Figure 4.

Reduced HC and EC development from SDS-iPSC derived KDR⁺ CD34⁺ hemoangiogenic progenitors. (a) Outline of the differentiation protocol for generation of HCs and ECs from iPSC-derived hemoangiogenic progenitors. On day 6 of initial differentiation, sorted KDR⁺CD34⁺ cells were transferred onto fresh confluent OP9 cells, and were then cultured in the indicated culture conditions. (b) Isolation of KDR⁺CD34⁺ hemoangiogenic progenitors by FACS. Purities of viable KDR⁺CD34⁺ cells were 7.1% ± 1.3% in at least three independent experiments. (c) May–Giemsa staining of floating HCs obtained from SDS and control iPSC–derived KDR⁺CD34⁺ cells on day 26 of differentiation.
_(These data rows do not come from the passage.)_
Lemma step_timers (w : World) (ev : Event) :
  open_on_page w →
  timers_below (length (elems (page w))) (timers w) →
  timers_below (length (elems (page (step w ev)))) (timers (step w ev)).
Proof.
  intros Hopen Hw.
  apply (timers_below_mono (length (elems (page w))));
    [apply store_evolves_length, step_store_evolves|].
  destruct ev as [p|rnd|rnd| | |ms|]; cbn [step]; try done.
  - unfold click_card.
    destruct (deckChildren (page w) !! p) as [target|]; [|done].
    destruct (elems (page w) !! target) as [el|]; [|done].
    generalize (clickHandlers el). intros n.
    induction n as [|n IH]; [done|]. rewrite Nat.iter_succ.
    set (v := Nat.iter n (Game_handleCardClick target) w) in *.
    assert (Hv : open_on_page v ∧ length (elems (page v)) = length (elems (page w))).
    { subst v. clear IH. induction n as [|n [IHo IHl]]; [done|].
      rewrite Nat.iter_succ. split; [by apply Game_handleCardClick_on_page|].
      rewrite <- IHl. apply Game_handleCardClick_length. }
    destruct Hv as [Hvo Hvl]. rewrite <- Hvl.
    apply Game_handleCardClick_timers; [done | by rewrite Hvl].
  - rewrite Game_handleRestart_timers.
    destruct (Scoreboard_reset_clock (set_page (each_card off_click (page w)) w))
      as [-> _].
    by apply timers_below_clear.
  - unfold Game_handlePlayAgain. cbv zeta. rewrite Game_handleRestart_timers.
    destruct (Scoreboard_reset_clock
                (set_page (each_card off_click (page (Scoreboard_closeFinalScores w)))
                          (Scoreboard_closeFinalScores w)))
      as [-> _].
    by apply timers_below_clear.
  - destruct (timers w) as [|t q] eqn:Hq; [by rewrite Hq|].
    destruct (due t <=? now w); [|by rewrite Hq].
    apply Forall_cons in Hw as [Ht Hq'].
    unfold run_timer. destruct (action t) as [c|c|startTime]; try done.
    cbn [set_timers set_scoreboard set_game Scoreboard_updateTimeTaken set_page timers].
    by apply timers_below_enqueue.
Qed.

Lemma run_timers (evs : list Event) (w : World) :
  open_on_page w →
  timers_below (length (elems (page w))) (timers w) →
  timers_below (length (elems (page (run evs w)))) (timers (run evs w)).
Proof.
  unfold run. revert w.
  induction evs as [|ev evs IH]; intros w Hopen Hw; [done|].
  cbn [foldl]. apply IH; [by apply step_on_page | by apply step_timers].
Qed.

Lemma reached_timers (cardTypes : list string) (rnd : nat → nat) (p0 : Page)
    (t0 : nat) (evs : list Event) :
  let w := run evs (play cardTypes rnd p0 t0) in
  timers_below (length (elems (page w))) (timers w).
Proof.
  apply run_timers.
  - apply open_on_page_none, play_openCards.
  - replace (timers (play cardTypes rnd p0 t0)) with (@nil Timer) by reflexivity.
    apply Forall_nil_2.
Qed.

(** While only time passes, the timers that act on the first [bound]
    elements of the store leave the other elements alone. *)
Lemma time_step_keeps (bound : nat) (v : World) (ev : Event) :
  time_event ev →
  timers_below bound (timers v) →
  timers_below bound (timers (step v ev)) ∧
  deckChildren (page (step v ev)) = deckChildren (page v) ∧
  ∀ e, bound ≤ e → elems (page (step v ev)) !! e = elems (page v) !! e.
Proof.
  destruct ev as [p|rnd|rnd| | |ms|]; cbn [time_event step]; try done.
  intros _ Hv.
  destruct (timers v) as [|t q] eqn:Hq; [by rewrite Hq|].
  destruct (due t <=? now v); [|by rewrite Hq].
  apply Forall_cons in Hv as [Ht Hq'].
  unfold run_timer, timer_elem in *.
  destruct (action t) as [c|c|startTime].
  - split; [done|]. unfold Card_show_callback.
    destruct (elem c) as [e0|]; [|done].
    cbn [set_page set_timers page set_elems elems deckChildren].
    split; [done|]. intros e He. apply list_lookup_alter_ne.
    specialize (Ht e0 eq_refl). lia.
  - split; [done|]. unfold Card_hide_callback.
    destruct (elem c) as [e0|]; [|done].
    cbn [set_page set_timers page set_elems elems deckChildren].
    split; [done|]. intros e He. apply list_lookup_alter_ne.
    specialize (Ht e0 eq_refl). lia.
  - cbn [set_timers set_scoreboard set_game Scoreboard_updateTimeTaken set_page
         timers page].
    split; [by apply timers_below_enqueue | done].
Qed.

Lemma time_run_keeps (bound : nat) (evs : list Event) (v : World) :
  Forall time_event evs →
  timers_below bound (timers v) →
  deckChildren (page (run evs v)) = deckChildren (page v) ∧
  ∀ e, bound ≤ e → elems (page (run evs v)) !! e = elems (page v) !! e.
Proof.
  unfold run. revert v.
  induction evs as [|ev evs IH]; intros v Hevs Hv; [done|].
  apply Forall_cons in Hevs as [Hev Hevs]. cbn [foldl].
  destruct (time_step_keeps bound v ev Hev Hv) as (Hq & Hdc & Hes).
  destruct (IH (step v ev) Hevs Hq) as [Hdc' Hes'].
  split; [congruence|]. intros e He. by rewrite Hes', Hes.
Qed.

(** X15: a restart leaves the timers of the old game pending, but they act
    on the elements of the old cards only: in every state that the game
    reaches, after a restart the cards of the page stay exactly as the
    restart made them for as long as only time passes and timers fire. *)
Theorem restart_outlives_timers (cardTypes : list string) (rnd : nat → nat)
    (p0 : Page) (t0 : nat) (evs : list Event) (rnd' : nat → nat)
    (evs' : list Event) :
  Forall time_event evs' →
  let w := run evs (play cardTypes rnd p0 t0) in
  let w' := step w (RestartClick rnd') in
  deckChildren (page (run evs' w')) = deckChildren (page w') ∧
  ∀ e, e ∈ deckChildren (page w') →
       elems (page (run evs' w')) !! e = elems (page w') !! e.
Proof.
  intros Hevs w w'.
  assert (Hw : timers_below (length (elems (page w))) (timers w))
    by apply reached_timers.
  assert (Hw' : timers_below (length (elems (page w))) (timers w')).
  { subst w'. cbn [step]. rewrite Game_handleRestart_timers.
    destruct (Scoreboard_reset_clock (set_page (each_card off_click (page w)) w))
      as [-> _].
    by apply timers_below_clear. }
  destruct (time_run_keeps _ evs' w' Hevs Hw') as [Hdc Hes].
  split; [exact Hdc|]. intros e He. apply Hes.
  subst w'. cbn [step] in He.
  destruct (Game_handleRestart_store rnd' w) as (w3 & Hpg & _ & Hes3).
  rewrite Hpg, display_deck_page in He.
  cbn [each_card set_elems deckChildren] in He.
  apply elem_of_seq in He as [Hge _].
  by rewrite Hes3, for_each_elem_length in Hge.
Qed.

Lemma restart_outlives_timers_witness :
  let w := run [CardClick 0; CardClick 1]
               (play ["anchor"; "bolt"] draw0 blank_page 0) in
  let w' := step w (RestartClick draw0) in
  let w'' := run [Elapse 800; TimerFires; TimerFires; TimerFires; TimerFires] w' in
  timers w' ≠ [] ∧
  deckChildren (page w'') = deckChildren (page w') ∧
  elems (page w'') !! 4 = elems (page w') !! 4.
Proof.
  intros w w' w''.
  assert (Hevs : Forall time_event
                   [Elapse 800; TimerFires; TimerFires; TimerFires; TimerFires]).
  { repeat constructor. }
  destruct (restart_outlives_timers ["anchor"; "bolt"] draw0 blank_page 0
              [CardClick 0; CardClick 1] draw0 _ Hevs) as [Hdc Hes].
  split; [by vm_compute|]. split; [exact Hdc|].
  apply Hes.
  match goal with
  | |- _ ∈ ?l => replace l with [4; 5; 6; 7] by (vm_compute; reflexivity)
  end.
  by left.
Defined.

(** ** The markup of a card *)

Lemma length_append (x s : string) :
  String.length (x +:+ s) = String.length x + String.length s.
Proof. induction x as [|a x IH]; simpl; [done | congruence]. Qed.

Lemma append_inv_tail (x y s : string) : x +:+ s = y +:+ s → x = y.
Proof.
  intros Heq.
  assert (Hlen : String.length x = String.length y).
  { apply (f_equal String.length) in Heq.
    rewrite !length_append in Heq. lia. }
  revert y Heq Hlen. induction x as [|a x IH]; intros [|b y] Heq Hlen;
    try done.
  cbn in Heq, Hlen. injection Heq as -> Heq.
  f_equal. apply IH; [done | lia].
Qed.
Scale bar: 100 mm. (d, e) Sequential analysis of the number of floating HCs generated from SDS and control iPSCs (d), and from SDS-iPSC clones transduced with SBDS or empty vector (e). (f) Immunostaining of CD31 in EC clusters obtained from SDS and control iPSC–derived KDR⁺CD34⁺ cells on day 13 of differentiation. Scale bar: 500 μm. (g, h) Numbers (g) and area (h) of EC clusters generated from SDS-iPSC clones transduced with SBDS or empty vector, and from control iPSCs. Data represent means ± SEM of triplicate wells; representative results from one of three independent experiments are shown (*P < 0.05).